UNBREAKABLE VAGABOND

Never cross a woman who's spent her life on the wrong side of the tracks.

This beautiful poster was made to promote the film Vagabunda, aka Tramp, a made-in-Mexico melodrama that premiered there today in 1950. It stars Leticia Palma, who befriends and falls in loves with a priest played by Luis Beristáin who’s lost his memory as a result of an assault and robbery. Palma, who works as a fichera in a place called El Tropical, takes in the priest and dubs him Carlos. A fichera, by the way, is a term to describe a female nightclub employee who does things ranging from dancing with clients to having sex with them. Palma is already in a precarious situation working a dead-end job while sheltering the priest, but things get worse when she ends up being coerced into street prostitution by a gangster named Gato. Shortly afterward, a series of events lead to the killing of Palma’s pregnant sister, and she vows vengeance upon those responsible.

The poster, which is one of the better ones we’ve seen of late, was signed by someone named Mendoza. So off to the intertubes we went to try and ferret out his or her identity and we found that this was the work of Leopoldo Mendoza Andrade, an acclaimed illustrator who worked throughout the ’40s, ’50s and ’60s.
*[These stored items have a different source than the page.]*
(** * flask_navigation.item: navigation items and their collection

    A shallow embedding of [flask_navigation/item.py]: the [Item] class with
    its computed properties ([args], [url], [is_active], [ident]) and the
    [ItemCollection] mutable sequence, which keeps a list of items and a
    dictionary from item identity to item side by side. *)

From Stdlib Require Import ZArith String Ascii OrderedTypeEx.
From stdpp Require Import gmap strings list sorting.

Local Open Scope Z_scope.

(** ** Python values

    The values that travel through a navigation item: [None], integers and
    strings.  All of them are hashable, and [==] on them is structural. *)

Inductive pyval : Type :=
  | PNone
  | PInt (z : Z)
  | PStr (s : string).

#[global] Instance pyval_eq_dec : EqDecision pyval.
Proof. solve_decision. Defined.

Definition pyval_to_sum (v : pyval) : unit + (Z + string) :=
  match v with
  | PNone => inl tt
  | PInt z => inr (inl z)
  | PStr s => inr (inr s)
  end.

Definition pyval_of_sum (x : unit + (Z + string)) : pyval :=
  match x with
  | inl _ => PNone
  | inr (inl z) => PInt z
  | inr (inr s) => PStr s
  end.

#[global] Instance pyval_countable : Countable pyval.
Proof.
  refine (inj_countable' pyval_to_sum pyval_of_sum _).
  by intros [].
Defined.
His striking promo art uses tracks as a motif because those and trains figure prominently in the movie. For example, the priest is assaulted while riding in a boxcar, and a climactic scene takes place on a railway bridge. Mendoza may have painted more than 300 hundred posters, but this surely must be one of his best. His work can be difficult to find because attributions are scanty, but his signature is easily identifiable and his Art Deco-influenced style is unique, so we’ll keep an eye out for more of his creations.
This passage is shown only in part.